Yes, Delhi Metro plans to make the use of smart cards mandatory. Not just tokens, all forms of cash transactions are likely to be discontinued for the time being. So recharging a smart card will also require a person to swipe his credit or debit cards. The ticket-vending machines installed in the stations will also not accept cash. Commuters will have to make use of other cashless modes, including credit or debit cards, e-wallets like Paytm and new smart cards ‘Autope’ which can be linked with bank accounts. The new cards will automatically top up a customer’s card upon swiping it at the fare collection gates, whenever the balance goes below Rs 100. The fresh recharge amount will be debited from the account linked with the card.
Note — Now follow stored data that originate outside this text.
(** C8. In every state reached from the initial one, when the entered
    remote identifier (a non-empty input) equals the local identifier,
    [connect] sets the error message, which the template shows (the
    Connect button and the message are both part of the connect form,
    so the form is shown when the action is taken), and schedules a
    3000 ms timer whose callback clears it; it initiates no transport
    connection and creates no conversation: the transport log, the
    registry, [conversations] and [activeConversationId] are
    unchanged. *)
Theorem C8_self_connection_shows_error
    (tr : list Event) (u : string) (s : State) :
  s = run init tr →
  remotePeerId s ≠ "" →
  remotePeerId s = peerId s →
  errorMessage (connect u s) = "You can't connect to yourself!" ∧
  (showConnectForm s = true → showErrorMessage (connect u s) = true) ∧
  timers (connect u s) = timers s ++ [(3000, ClearErrorMessage)] ∧
  errorMessage (step (connect u s) (TimerFired (length (timers s)))) = "" ∧
  showErrorMessage (step (connect u s) (TimerFired (length (timers s)))) = false ∧
  calls (connect u s) = calls s ∧
  connections (connect u s) = connections s ∧
  conversations (connect u s) = conversations s ∧
  activeConversationId (connect u s) = activeConversationId s.
Proof.
  intros -> Hne Hself.
  assert (is_Some (peer (run init tr))) as Hpeer.
  { destruct (peer (run init tr)) eqn:Hp; [eauto|].
    pose proof (run_local_id tr init (λ _, eq_refl) Hp) as Hid.
    congruence. }
  rewrite (connect_rejects_self u _ Hpeer Hne Hself). simpl.
  rewrite list_lookup_middle by done. simpl.
  unfold showErrorMessage. simpl.
  split_and!; try done.
  - intros Hform. rewrite andb_true_r. exact Hform.
  - apply andb_false_r.
Qed.

Lemma C8_witness :
  let s := run init [Mounted; PeerOpen "A1"; InputRemotePeerId "A1"] in
  errorMessage (connect "id-1" s) = "You can't connect to yourself!" ∧
  showErrorMessage (connect "id-1" s) = true ∧
  conversations (connect "id-1" s) = [] ∧
  calls (connect "id-1" s) = [].
Proof.
  intros s.
  destruct (C8_self_connection_shows_error
              [Mounted; PeerOpen "A1"; InputRemotePeerId "A1"] "id-1" s)
    as (Herr & Hshow & _ & _ & _ & Hcalls & _ & Hconv & _).
  - reflexivity.
  - vm_compute. discriminate.
  - vm_compute. reflexivity.
  - split_and!; [exact Herr | apply Hshow; reflexivity | exact Hconv | exact Hcalls].
Defined.

(** ** Inbound connection establishment *)

Lemma substring0_length (n : nat) (v : string) :
  String.length (substring0 n v) = n `min` String.length v.
Proof.
  unfold substring0. revert v.
  induction n as [|n IH]; intros [|ch v]; simpl; [done..|]. by rewrite IH.
Qed.

Lemma substring0_prefix (n : nat) (v : string) :
  ∃ rest, v = substring0 n v +:+ rest.
Proof.
  unfold substring0. revert v.
  induction n as [|n IH]; intros [|ch v]; simpl; [by eexists..|].
  destruct (IH v) as [rest Hrest]. exists rest.
  change (String ch v = String ch (String.substring 0 n v +:+ rest)).
  by f_equal.
Qed.

(** C9. An inbound connection event from peer [P] (delivered to the
    listener installed at mount) appends exactly one conversation, with
    [peerId] [P] and no messages, makes it the active one in the same
    step, and titles it ["Chat with "], then the first 6 characters of
    [P] (all of [P] when it is shorter), then ["..."]. *)
Theorem C9_inbound_connection_creates_and_activates
    (conn : Peer.DataConnection) (u : string) (s : State) (pr : Peer.t) :
  peer s = Some pr →
  let s' := step s (PeerConnection conn u) in
  conversations s'
    = conversations s ++
        [Conversation.mk u
           ("Chat with " +:+ substring0 6 (Peer.peer conn) +:+ "...")
           (Peer.peer conn) []] ∧
  activeConversationId s' = Some u ∧
  String.length (substring0 6 (Peer.peer conn))
    = 6 `min` String.length (Peer.peer conn) ∧
  ∃ rest, Peer.peer conn = substring0 6 (Peer.peer conn) +:+ rest.
Proof.
  intros Hp. simpl. rewrite Hp. simpl.
  split_and!; [done | done | apply substring0_length | apply substring0_prefix].
Qed.

Lemma C9_witness :
  let s := run init [Mounted; PeerOpen "A1"] in
  conversations (step s (PeerConnection (Peer.mkDataConnection "remote-peer-42") "id-1"))
    = [Conversation.mk "id-1" "Chat with remote..." "remote-peer-42" []] ∧
  activeConversationId
    (step s (PeerConnection (Peer.mkDataConnection "remote-peer-42") "id-1"))
    = Some "id-1".
Proof.
  intros s.
  destruct (C9_inbound_connection_creates_and_activates
              (Peer.mkDataConnection "remote-peer-42") "id-1" s Peer.New)
    as (Hconv & Hact & _).
  - reflexivity.
  - split; [exact Hconv | exact Hact].
Defined.

(** ** Reachable states *)

(** Three facts about the states the application can be in. They place
    the statements above: a listed conversation always has its handle
    registered (handles are never removed), so a [data] event can only
    reach a listed conversation through a connection that went through
    [setupConnection]; [sendMessage] never throws; and the active id is
    a truthy string as long as [uuidv4()] returns non-empty tokens. *)

Lemma elem_of_snoc {A} (l : list A) (x y : A) : x ∈ l ++ [y] → x ∈ l ∨ x = y.
Proof. intros [?|?%list_elem_of_singleton]%elem_of_app; auto. Qed.

Lemma deleteConversation_fields v s :
  connections (deleteConversation v s) = connections s ∧
  conversations (deleteConversation v s) `sublist_of` conversations s.
Proof.
  unfold deleteConversation.
  destruct (find_id _ _) as [[i c]|]; [|done].
  simpl. case_decide; simpl; auto using sublist_delete.
Qed.

Lemma step_peerIds_connections s e p :
  p ∈ peerIds (step s e) →
  p ∈ peerIds s ∧ connections (step s e) !! p = connections s !! p
  ∨ is_Some (connections (step s e) !! p).
Proof.
  destruct e; simpl; try (by left).
  - destruct (peer s); by left.
  - destruct (peer s); [|by left]. unfold peerIds; simpl.
    rewrite fmap_app. intros Hp%elem_of_snoc.
    destruct (decide (Peer.peer conn = p)) as [->|Hne].
    + right. rewrite lookup_insert_eq. eauto.
    + left. rewrite lookup_insert_ne by done.
      destruct Hp as [?|Hp]; [done | simpl in Hp; congruence].
  - rewrite onData_peerIds. intros Hp. left. split; [done|].
    unfold onData. by destruct (find_peerId _ _) as [[i c]|].
  - destruct (timers s !! n) as [[d []]|]; by left.
  - unfold peerIds; simpl. rewrite peerIds_alter_title. by left.
  - destruct (conversations s !! n); by left.
  - unfold connect. destruct (peer s); [|by left].
    destruct (truthy _); [|by left]. case_decide; [by left|].
    unfold peerIds; simpl.
    rewrite fmap_app. intros Hp%elem_of_snoc.
    destruct (decide (remotePeerId s = p)) as [->|Hne].
    + right. rewrite lookup_insert_eq. eauto.
    + left. rewrite lookup_insert_ne by done.
      destruct Hp as [?|Hp]; [done | simpl in Hp; congruence].
  - destruct (sendMessage s) as [s'|] eqn:Hsend; [|by left].
    rewrite (sendMessage_peerIds _ _ Hsend). intros Hp. left. split; [done|].
    unfold sendMessage in Hsend.
    destruct (activeConversationId s) as [a|]; [|by simplify_eq].
    destruct (truthy a); [|by simplify_eq].
    destruct (activeConversation s) as [[i c]|]; [|done].
    destruct (registry_get _ _);
      [|destruct (truthy (message s)); by simplify_eq|by simplify_eq].
    destruct (truthy (message s)); by simplify_eq.
  - destruct (deleteConversation_fields v s) as (Hconn & Hsub).
    rewrite Hconn. intros Hp. left. split; [|done].
    eapply elem_of_sublist; [exact Hp|]. by apply fmap_sublist.
  - rewrite renameConversation_peerIds. intros Hp. left. split; [done|].
    unfold renameConversation. by destruct (find_id _ _) as [[i c]|].
Qed.

(** Every listed conversation has a handle registered under its [peerId]. *)
Lemma reachable_handles_registered (tr : list Event) (c : Conversation.t) :
  c ∈ conversations (run init tr) →
  is_Some (connections (run init tr) !! Conversation.peerId c).
Proof.
  intros Hc.
  assert (Conversation.peerId c ∈ peerIds (run init tr)) as Hp
    by (by apply list_elem_of_fmap_2).
  clear Hc. revert Hp. generalize (Conversation.peerId c) as p. clear c.
  induction tr as [|e tr IH] using rev_ind; intros p Hp.
  - by apply not_elem_of_nil in Hp.
  - unfold run in *. rewrite foldl_snoc in Hp |- *.
    apply step_peerIds_connections in Hp as [[Hp ->]|?]; auto.
Qed.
Older smart cards can also be equipped with this feature.

What changes inside the metro stations and train coaches?

There will be frequent announcements urging people to adhere to social distancing for one. Not more than three people will be allowed inside lifts at once. One can expect more private security guards around. The public toilets are supposed to be sanitised more frequently, along with areas such as lift buttons and handrails. Train frequency will be less initially and scaled up based on demand. Alternate seats will have to be left vacant and a distance of one metre will have to be maintained between two persons standing. Currently, around 250-300 commuters travel, on an average, inside every coach. The new norms imply that an eight-coach train, which can carry upto 2,400 commuters, will ply with not more than 500 people. Trains will stop for up to 30 seconds more than usual at stations to ensure social distancing among passengers boarding or alighting.

What other steps are expected to prevent the spread of Covid-19?

As metro coaches are essentially closed spaces with central air-conditioning, the trains will halt at terminal stations with their doors open to infuse fresh air in the interiors. The temperature inside the coaches will be between 24 and 28 degrees Celsius and as far as possible. The parking facilities at the stations are not likely to be available to discourage overcrowding. Feeder buses that connect stations with surrounding areas are also not likely to function for some time.